■ DATA SUPPLIED:
Ltac sf_cases :=
  repeat match goal with
         | b : bool |- _ => destruct b
         end;
  simpl; first [by left | right; eauto].

Lemma sf_same_add A A' B B' :
  sf_same A A' -> sf_same B B' -> sf_same (SF64add A B) (SF64add A' B').
Proof.
  unfold SF64add.
  intros [->|(sa & sb & -> & ->)] [->|(ta & tb & -> & ->)]; [by left | | |].
  - destruct A' as [s|s| |s m e]; sf_cases.
  - destruct B' as [s|s| |s m e]; sf_cases.
  - sf_cases.
Qed.

Lemma sf_same_sub A A' B B' :
  sf_same A A' -> sf_same B B' -> sf_same (SF64sub A B) (SF64sub A' B').
Proof.
  unfold SF64sub.
  intros [->|(sa & sb & -> & ->)] [->|(ta & tb & -> & ->)]; [by left | | |].
  - destruct A' as [s|s| |s m e]; sf_cases.
  - destruct B' as [s|s| |s m e]; sf_cases.
  - sf_cases.
Qed.

Lemma sf_same_mul A A' B B' :
  sf_same A A' -> sf_same B B' -> sf_same (SF64mul A B) (SF64mul A' B').
Proof.
  unfold SF64mul.
  intros [->|(sa & sb & -> & ->)] [->|(ta & tb & -> & ->)]; [by left | | |].
  - destruct A' as [s|s| |s m e]; sf_cases.
  - destruct B' as [s|s| |s m e]; sf_cases.
  - sf_cases.
Qed.

Lemma sf_same_leb A B B' : sf_same B B' -> SFleb A B = SFleb A B'.
Proof.
  intros [->|(ta & tb & -> & ->)]; [done|].
  unfold SFleb. by destruct A as [s|s| |s m e].
Qed.

Lemma sf_same_ltb A A' B : sf_same A A' -> SFltb A B = SFltb A' B.
Proof.
  intros [->|(ta & tb & -> & ->)]; [done|].
  unfold SFltb. by destruct B as [s|s| |s m e].
Qed.

Lemma same_value_refl a : same_value a a.
Proof. apply sf_same_refl. Qed.

Lemma same_value_add a a' b b' :
  same_value a a' -> same_value b b' -> same_value (a + b) (a' + b').
Proof. unfold same_value. rewrite !add_spec. apply sf_same_add. Qed.

Lemma same_value_sub a a' b b' :
  same_value a a' -> same_value b b' -> same_value (a - b) (a' - b').
Proof. unfold same_value. rewrite !sub_spec. apply sf_same_sub. Qed.

Lemma same_value_mul a a' b b' :
  same_value a a' -> same_value b b' -> same_value (a * b) (a' * b').
Proof. unfold same_value. rewrite !mul_spec. apply sf_same_mul. Qed.

Lemma same_value_fge a a' t : same_value a a' -> fge a t = fge a' t.
Proof. intros H. simpl. rewrite !leb_spec. by apply sf_same_leb. Qed.

Lemma same_value_flt a a' t : same_value a a' -> flt a t = flt a' t.
Proof. intros H. simpl. rewrite !ltb_spec. by apply sf_same_ltb. Qed.

(** A finite double is a zero or a finite number. *)
Lemma is_finite_spec v :
  is_finite v = true ->
  match Prim2SF v with
  | S754_zero _ | S754_finite _ _ _ => True
  | _ => False
  end.
Proof.
  unfold is_finite, is_nan, is_infinity.
  rewrite !FloatAxioms.eqb_spec, abs_spec.
  change (Prim2SF infinity) with (S754_infinity false).
  destruct (Prim2SF v) as [sg|sg| |sg m e]; try done.
  by destruct sg.
Qed.

Lemma is_zero_spec v : is_zero v = true -> exists sa, Prim2SF v = S754_zero sa.
Proof.
  unfold is_zero. rewrite FloatAxioms.eqb_spec. change (Prim2SF zero) with (S754_zero false).
  destruct (Prim2SF v) as [sg|sg| |sg m e];
    [by exists sg | by destruct sg | done | by destruct sg].
Qed.

(** With [s] a zero, the factor of line 47 is a zero, or NaN when [dt] is
    infinite or NaN. *)
Lemma zero_noise_factor (c : config float) :
  is_zero (s c) = true -> sf_quiet (Prim2SF (rhs c)).
Proof.
  intros [sa Hs]%is_zero_spec. unfold rhs. cbn [fsqrt fmul binary64].
  rewrite sqrt_spec, !mul_spec, Hs. unfold SF64sqrt, SF64mul.
  destruct (Prim2SF (dt c)) as [sd|sd| |sd m e]; simpl;
    first [by left | right; by eexists].
Qed.

(** The noise term of two finite draws, when the factor is a zero or NaN. *)
Lemma quiet_noise (r v1 v2 : float) :
  sf_quiet (Prim2SF r) -> is_finite v1 = true -> is_finite v2 = true ->
  same_value (r * v1) (r * v2).
Proof.
  intros Hr H1%is_finite_spec H2%is_finite_spec.
  unfold same_value. rewrite !mul_spec. unfold SF64mul.
  destruct Hr as [-> | [sa ->]]; [by left|].
  destruct (Prim2SF v1) as [s1|s1| |s1 m1 e1]; try done;
    destruct (Prim2SF v2) as [s2|s2| |s2 m2 e2]; try done;
    right; simpl; eauto.
Qed.
End SameValue.

(** ** No noise: the generator does not matter *)

Section ZeroNoise.
Context {G : Type}.
Variable norm_rand : G -> float * G.
Variable c : config float.

Abbreviation n := (n_acc c).
Abbreviation any := (fun _ _ : G => True).

Hypothesis s_zero : is_zero (s c) = true.
Hypothesis finite_draws : forall g, is_finite (fst (norm_rand g)) = true.

Lemma sum_upto_same k (d1 d2 : list float) :
  (forall z, (z < k)%nat -> same_value (d1 !!! z) (d2 !!! z)) ->
  same_value (sum_upto k d1) (sum_upto k d2).
Proof.
  induction k as [|k IH]; intros H; simpl; [apply same_value_refl|].
  apply same_value_add; auto with lia.
Qed.

Lemma integrate_same (st1 st2 : locals float G) :
  related same_value any n st1 st2 ->
  (forall z, (z < n)%nat ->
     same_value (x (integrate norm_rand c st1) !!! z)
                (x (integrate norm_rand c st2) !!! z)) /\
  any (rng (integrate norm_rand c st1)) (rng (integrate norm_rand c st2)).
Proof.
  intros ([Hx1 Hd1] & [Hx2 Hd2] & HE & _). split; [|done].
  intros z Hz. rewrite !integrate_x by done.
  cbn [fadd fsub fmul binary64].
  apply same_value_add;
    [|apply quiet_noise; [by apply zero_noise_factor | apply finite_draws ..]].
  apply same_value_add; [apply same_value_sub; [apply same_value_sub|]|].
  - apply same_value_add; [by apply HE | apply same_value_refl].
  - do 2 (apply same_value_mul; try apply same_value_refl). by apply HE.
  - apply sum_upto_same. intros z' Hz'.
    destruct (scale_dummy_spec c st1 Hd1) as [_ ->]; [|done].
    destruct (scale_dummy_spec c st2 Hd2) as [_ ->]; [|done].
    do 2 (apply same_value_mul; try apply same_value_refl). by apply HE.
  - do 2 (apply same_value_mul; try apply same_value_refl). by apply HE.
Qed.

(** C6.  With [s] a zero and a generator whose draws are finite, two runs of
    the batch on the same configuration and buffers, from any two states of
    the generator, return the same responses and the same reaction times;
    and the accumulators of the two runs have the same values all along:
    they do when a trial starts, and a pass of the loop keeps them so. *)
Theorem zero_noise_deterministic resp0 rt0 (g1 g2 : G) :
  (exists resp' rt' g1' g2',
     simulateLCA norm_rand c resp0 rt0 g1 = Some (resp', rt', g1') /\
     simulateLCA norm_rand c resp0 rt0 g2 = Some (resp', rt', g2')) /\
  (forall i (st1 st2 : locals float G),
     resp st1 = resp st2 -> rt st1 = rt st2 ->
     related same_value any n (trial_start c i st1) (trial_start c i st2)) /\
  (forall i (st1 st2 : locals float G),
     related same_value any n st1 st2 ->
     related same_value any n (step norm_rand c i st1) (step norm_rand c i st2)).
Proof.
  assert (Hfge : forall a b, same_value a b -> fge a (Z_ c) = fge b (Z_ c))
    by (intros; by apply same_value_fge).
  assert (Hflt : forall a b, same_value a b -> flt a (of_int 0) = flt b (of_int 0))
    by (intros; by apply same_value_flt).
  split_and!.
  - pose proof (related_batch norm_rand norm_rand c c same_value any
      eq_refl eq_refl eq_refl eq_refl eq_refl eq_refl eq_refl
      same_value_refl Hfge Hflt integrate_same resp0 rt0 g1 g2 Logic.I) as Hb.
    destruct (simulateLCA norm_rand c resp0 rt0 g1) as [[[r1 t1] g1']|]; [|done].
    destruct (simulateLCA norm_rand c resp0 rt0 g2) as [[[r2 t2] g2']|]; [|done].
    destruct Hb as (Hr & Ht & _). simpl in Hr, Ht. subst.
    by exists r2, t2, g1', g2'.
  - intros i st1 st2 Hr Ht.
    by apply (related_start c c same_value any eq_refl eq_refl same_value_refl).
  - intros i st1 st2.
    by apply (related_step norm_rand norm_rand c c same_value any
      eq_refl eq_refl eq_refl same_value_refl Hfge Hflt integrate_same).
Qed.
End ZeroNoise.

Lemma counter_rand_finite g : is_finite (fst (counter_rand g)) = true.
Proof. unfold counter_rand. by destruct (Nat.even g). Qed.

(** An instance: [tie], where [s = 0], from the generator states 0 and 1. *)
Lemma zero_noise_deterministic_witness :
  (exists resp' rt' g1' g2',
     simulateLCA counter_rand tie [0] [0]%float 0%nat = Some (resp', rt', g1') /\
     simulateLCA counter_rand tie [0] [0]%float 1%nat = Some (resp', rt', g2')) /\
  (forall i (st1 st2 : locals float nat),
     resp st1 = resp st2 -> rt st1 = rt st2 ->
     related same_value (fun _ _ => True) (n_acc tie)
       (trial_start tie i st1) (trial_start tie i st2)) /\
  (forall i (st1 st2 : locals float nat),
     related same_value (fun _ _ => True) (n_acc tie) st1 st2 ->
     related same_value (fun _ _ => True) (n_acc tie)
       (step counter_rand tie i st1) (step counter_rand tie i st2)).
Proof.
  apply (zero_noise_deterministic counter_rand tie).
  - vm_compute. reflexivity.
  - apply counter_rand_finite.
Defined.

(** ** One accumulator *)

Section SingleAccumulator.
Context {G : Type}.
Variable norm_rand : G -> R * G.
Variable c : config R.
Hypothesis one : nAcc c = 1.

Lemma n_acc_one : n_acc c = 1%nat.
Proof. unfold n_acc. by rewrite one. Qed.

(** Over the real numbers the inhibition of a single accumulator cancels. *)
Lemma integrate_one (st : locals R G) :
  length (x st) = 1%nat -> length (dummy st) = 1%nat ->
  x (integrate norm_rand c st) !!! 0%nat
  = (x st !!! 0%nat + dt c * (I_ c !!! 0%nat - kappa c * x st !!! 0%nat)
     + rhs c * draw norm_rand 0 (rng st))%R.
Proof.
  intros Hx Hd. pose proof n_acc_one as Hn.
  rewrite integrate_x by (rewrite ?Hn; auto).
  pose proof (scale_dummy_spec c st) as Hs.
  rewrite Hn in *. destruct (Hs Hd) as [_ Hs']. simpl sum_upto.
  rewrite (Hs' 0%nat) by lia.
  simpl. ring.
Qed.

Lemma integrate_any_beta b (st1 st2 : locals R G) :
  related eq eq (n_acc c) st1 st2 ->
  (forall z, (z < n_acc c)%nat ->
     x (integrate norm_rand c st1) !!! z
     = x (integrate norm_rand (with_beta b c) st2) !!! z) /\
  rng (integrate norm_rand c st1) = rng (integrate norm_rand (with_beta b c) st2).
Proof.
  pose proof n_acc_one as Hn. rewrite Hn.
  intros ([Hx1 Hd1] & [Hx2 Hd2] & HE & _ & _ & _ & _ & Hg). split.
  - intros z Hz. assert (z = 0%nat) as -> by lia.
    rewrite integrate_one by done.
    assert (Hn' : n_acc (with_beta b c) = 1%nat) by exact Hn.
    rewrite (integrate_x norm_rand (with_beta b c)) by (rewrite ?Hn'; auto with lia).
    pose proof (scale_dummy_spec (with_beta b c) st2) as Hs.
    rewrite Hn' in *.
    destruct (Hs Hd2) as [_ Hs']. simpl sum_upto.
    rewrite (Hs' 0%nat) by lia.
    rewrite <- (HE 0%nat) by lia. rewrite <- Hg.
    change (rhs (with_beta b c)) with (rhs c). simpl. ring.
  - rewrite (integrate_rng norm_rand c) by (by rewrite Hn).
    rewrite (integrate_rng norm_rand (with_beta b c))
      by (change (n_acc (with_beta b c)) with (n_acc c); by rewrite Hn).
    by rewrite Hg.
Qed.

(** C5, in exact arithmetic.  With one accumulator, over the real numbers:
    a pass updates it to [x + dt*(I - kappa*x) + rhs*N], and the batch
    returns the same buffers and generator state whatever [beta] is. *)
Theorem single_accumulator_exact :
  (forall i st0 st,
     pass_of norm_rand c i st0 st ->
     x (integrate norm_rand c st) !!! 0%nat
     = (x st !!! 0%nat + dt c * (I_ c !!! 0%nat - kappa c * x st !!! 0%nat)
        + rhs c * draw norm_rand 0 (rng st))%R) /\
  (forall b resp0 rt0 g,
     simulateLCA norm_rand (with_beta b c) resp0 rt0 g
     = simulateLCA norm_rand c resp0 rt0 g).
Proof.
  split.
  - intros i st0 st Hp. destruct (pass_head _ _ _ _ _ Hp) as [Hx Hd _ _ _ _].
    rewrite n_acc_one in Hx, Hd. by apply integrate_one.
  - intros b resp0 rt0 g.
    pose proof (related_batch norm_rand norm_rand c (with_beta b c) eq eq
      eq_refl eq_refl eq_refl eq_refl eq_refl eq_refl eq_refl
      (fun a => eq_refl)
      (fun a a' (H : a = a') => f_equal (fun v => fge v (Z_ c)) H)
      (fun a a' (H : a = a') => f_equal (fun v => flt v (of_int 0)) H)
      (integrate_any_beta b) resp0 rt0 g g eq_refl) as Hb.
    destruct (simulateLCA norm_rand c resp0 rt0 g) as [[[r1 t1] g1]|]; [|done].
    destruct (simulateLCA norm_rand (with_beta b c) resp0 rt0 g) as [[[r2 t2] g2]|];
      [|done].
    destruct Hb as (Hr & Ht & Hg). simpl in Hr, Ht, Hg. by subst.
Qed.
End SingleAccumulator.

■ WHAT IS EXPECTED:
Go through the records and show every line with the string "real" in it.

■ EXERCISE RESPONSE:
(** Over the real numbers the inhibition of a single accumulator cancels. *)
(** C5, in exact arithmetic.  With one accumulator, over the real numbers:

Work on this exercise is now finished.